Under Australian law, detention centre officers who interact with asylum-seekers in detention must complete a training course that usually takes six weeks.

The paper published a long feature yesterday that detailed what Serco has become and why so many officials find them so appealing. And yet despite the company’s troubling record, it doesn’t seem to stop them receiving more and more contracts. That’s the genius of unquestioned privatisation; transferring the problems of the state to others:

Serco, the company that has attracted headlines by operating Australia’s troubled immigration detention centres, says that unlike some US contracting firms it is not interested in providing armed forces.

It does, however, provide a wide array of defence support services. Serco’s expansion from a small cinema company into today’s multi-tasking giant with a £4.3 billion ($6.6bn) annual turnover began with a 1962 contract to build and support a missile early warning system at a Royal Air Force base.

Its military work now gives it a role on every defence base in Australia and includes training RAF pilots and helping to manage the Atomic Weapons Establishment that provides and maintains Britain’s nuclear warheads.

At the same time it has moved into everything from administration services to education, transport and healthcare.

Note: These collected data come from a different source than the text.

Ltac eval_eqb :=
  repeat match goal with
         | |- context [?x =? ?y] =>
             let b := eval vm_compute in (x =? y) in change (x =? y) with b
         end.

Ltac merge_step ar :=
  match goal with
  | |- free_loop (S ?n) ?a (blk ?a ?off) ?d ?k (Heap ?ds ?cnt ?pl ?ars ?m ?pool) = _ =>
      let boff := eval vm_compute in (Z.lxor off d) in
      let mn := eval vm_compute in (Z.min off boff) in
      let d2 := eval vm_compute in (2 * d) in
      rewrite (free_loop_merge n a off d k ds cnt pl ars m pool ar);
      [ change (Z.lxor off d) with boff; change (Z.min off boff) with mn;
        change (2 * d) with d2;
        unfold on_free_list, unlink;
        cbn [existsb map List.filter free_list desc_block_size orb negb];
        rewrite ?blk_eqb; eval_eqb;
        cbn [existsb map List.filter free_list desc_block_size orb negb]
      | try assumption; try reflexivity; try (vm_compute; intuition discriminate) .. ]
  end.

Lemma coalesce_all (pg : Z) (ar : arena) (pl : list Z) (ars : gmap Z arena)
    (m : Z -> Z) (rest : list Z) :
  valid_page pg ->
  ars !! pg = Some ar ->
  arr ar = replicate ARR_LEN 0 ->
  free_loop 10 pg (blk pg 0) 16 0 (Heap (split_blks pg) 8 pl ars m rest)
  = release_arena pg (Heap init_descs 8 pl ars m rest).
Proof.
  intros Hp Ha Hzero.
  assert (Hlen : length (arr ar) = ARR_LEN) by (rewrite Hzero; reflexivity).
  unfold split_blks.
  do 7 (merge_step ar; [|rewrite Hzero; reflexivity]).
  apply free_loop_release.
Qed.

Section ClaimSplit.

Variable NDEBUG : bool.

(** C1: on a fresh allocator [malloc (16)] takes one page from the page
    provider, appends it to the arena list, puts its 2048-byte block on
    the list of the last class and splits it down: the upper halves go
    to the free lists, one block each, and the block returned is the
    first slot of the payload, with SlotMap entry 16. Freeing that block
    merges the buddies back through every class and gives the page back:
    the arena list is empty again. *)
Theorem C1_split_coalesce (pg : Z) (rest : list Z) (st0 : heap) :
  valid_page pg ->
  descs st0 = init_descs ->
  desc_cnt st0 = 8%nat ->
  page_list st0 = [] ->
  pool st0 = pg :: rest ->
  let p := pg + sizeof_arena in
  exists sti st1 st2,
    malloc_refill_install pg (set_pool rest st0) = Ret sti
    /\ page_list sti = [pg]
    /\ free_list <$> (descs sti !! 7%nat) = Some [p]
    /\ malloc NDEBUG 16 st0 = Ret (p, st1)
    /\ page_list st1 = [pg]
    /\ pool st1 = rest
    /\ descs st1 =
       [Desc 16 [p + 16]; Desc 32 [p + 32]; Desc 64 [p + 64]; Desc 128 [p + 128];
        Desc 256 [p + 256]; Desc 512 [p + 512]; Desc 1024 [p + 1024]; Desc 2048 [];
        Desc 0 []; Desc 0 []]
    /\ arenas st1 !! pg = Some (Arena ARENA_MAGIC (<[0%nat := 16]> (replicate ARR_LEN 0)))
    /\ slot_index pg p = 0
    /\ block_size NDEBUG p st1 = Ret 16
    /\ free NDEBUG p st1 = Ret st2
    /\ page_list st2 = []
    /\ pool st2 = pg :: rest
    /\ arenas st2 !! pg = None
    /\ descs st2 = init_descs.
Proof.
  intros Hp Hds Hcnt Hpl Hpool p.
  destruct st0 as [ds cnt pl ars m pool0]. simpl in Hds, Hcnt, Hpl, Hpool. subst.
  set (zeros := replicate ARR_LEN 0).
  set (ars1 := <[pg := Arena ARENA_MAGIC (<[0%nat := 16]> zeros)]>
                 (<[pg := Arena ARENA_MAGIC zeros]> ars)).
  set (st1 := Heap (split_descs p) 8 [pg] ars1 m rest).
  assert (Hslot : slot_index pg p = 0).
  { unfold p. rewrite blk_0, slot_index_blk by (vm_compute; intuition discriminate).
    reflexivity. }
  assert (Hmalloc : malloc NDEBUG 16 (Heap init_descs 8 [] ars m (pg :: rest)) = Ret (p, st1)).
  { unfold malloc. change (16 <=? PGSIZE / 2) with true.
    rewrite ASSERT_true, obind_ret.
    change ((16 =? 0) || (16 >? PGSIZE / 2)) with false. cbv iota.
    change (desc_cnt (Heap init_descs 8 [] ars m (pg :: rest))) with 8%nat.
    rewrite scan1, obind_ret. fold p. rewrite split1, obind_ret.
    change (get_desc 0 (Heap (split_descs p) 8 [pg]
                          (<[pg := Arena ARENA_MAGIC (replicate ARR_LEN 0)]> ars) m rest))
      with (Ret (Desc 16 [p + 16])).
    rewrite obind_ret, Hslot. unfold arr_write, get_arena. simpl arenas.
    rewrite lookup_insert_eq. reflexivity. }
  assert (Har : arenas st1 !! pg = Some (Arena ARENA_MAGIC (<[0%nat := 16]> zeros))).
  { unfold st1, ars1. simpl. apply lookup_insert_eq. }
  set (ar0 := Arena ARENA_MAGIC (<[0%nat := 0]> (<[0%nat := 16]> zeros))).
  set (st2 := palloc_free_page pg
                (Heap init_descs 8 [] (<[pg := ar0]> ars1)
                   (mem (debug_fill NDEBUG p 16 st1)) rest)).
  assert (Hfree : free NDEBUG p st1 = Ret st2).
  { unfold p. rewrite blk_0.
    rewrite (free_enter NDEBUG st1 pg 0 0 _ Hp Har) by
      (try reflexivity; try lia; vm_compute; intuition discriminate).
    change (class_size 0) with 16.
    change (length (descs st1) - 0)%nat with 10%nat.
    assert (Hst : clear_slot pg 0 (Arena ARENA_MAGIC (<[0%nat := 16]> zeros))
                    (debug_fill NDEBUG (blk pg 0) 16 st1)
                  = Heap (split_blks pg) 8 [pg] (<[pg := ar0]> ars1)
                      (mem (debug_fill NDEBUG (blk pg 0) 16 st1)) rest).
    { unfold clear_slot, debug_fill, st1, p. rewrite split_descs_blks.
      destruct NDEBUG; reflexivity. }
    rewrite Hst.
    rewrite (coalesce_all pg ar0) by
      (try assumption; try reflexivity; apply lookup_insert_eq).
    unfold release_arena, list_remove_page. simpl page_list.
    cbn [existsb List.filter]. rewrite Z.eqb_refl. simpl.
    unfold st2, p. rewrite blk_0. reflexivity. }
  exists (Heap [Desc 16 []; Desc 32 []; Desc 64 []; Desc 128 []; Desc 256 [];
                Desc 512 []; Desc 1024 []; Desc 2048 [p]; Desc 0 []; Desc 0 []]
            8 [pg] (<[pg := Arena ARENA_MAGIC zeros]> ars) m rest), st1, st2.
  split; [reflexivity|]. split; [reflexivity|]. split; [reflexivity|].
  split; [exact Hmalloc|]. split; [reflexivity|]. split; [reflexivity|].
  split; [reflexivity|]. split; [exact Har|]. split; [exact Hslot|].
  split.
  { unfold block_size, p. rewrite blk_0.
    rewrite (block_to_arena_blk NDEBUG st1 pg 0 _ Hp) by
      (try exact Har; try reflexivity; vm_compute; intuition discriminate).
    simpl. rewrite slot_index_blk by (vm_compute; intuition discriminate).
    rewrite (arr_read_blk st1 pg _ _ Har). reflexivity. }
  split; [exact Hfree|]. split; [reflexivity|]. split; [reflexivity|].
  split; [|reflexivity].
  unfold st2, palloc_free_page. simpl. apply lookup_delete_eq.
Qed.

It is one of the largest air traffic control operators in the world and is Britain’s largest employer of scientists.

With the Cameron government determined to outsource more services and Serco’s foreign earnings growing rapidly to 40 per cent of its revenues the company has become a blue-chip darling of London stock analysts, with many of its operations not just recession-proof but benefiting from an era of government cutbacks.

n 2005 the Chief Inspector of Prisons reported that Serco’s Doncaster prison was run with an “institutional meanness” that was reflected in “the physical conditions in which many prisoners lived, which in some cases were squalid”. “Many prisoners lacked pillows, adequate mattresses [and] toilet seats,” the inspector said.

One person familiar with the prison at that time tells The Australian part of the problem was that a private company’s duties had to be encapsulated in a contract. “In that case the contract said the company had to maintain proper toilets but it didn’t say anything about toilet seats, and it said there had to be decent bedding but it didn’t mention pillows.”

The next inspection in 2008 found things had improved at Doncaster although some “two-person cells had been turned into three-person cells by placing a bed in the shared toilet [cubicle].”

David Ramsbotham, chief inspector of prisons from 1995 to 2001, believes private firms cut costs in a worrying way.

“The thing that worries me most about the private sector prisons is that frankly because obviously they are trying to make a profit they have got to decide where they can afford to cut corners and the corners they cut are usually to do with staffing and staff numbers,” he says.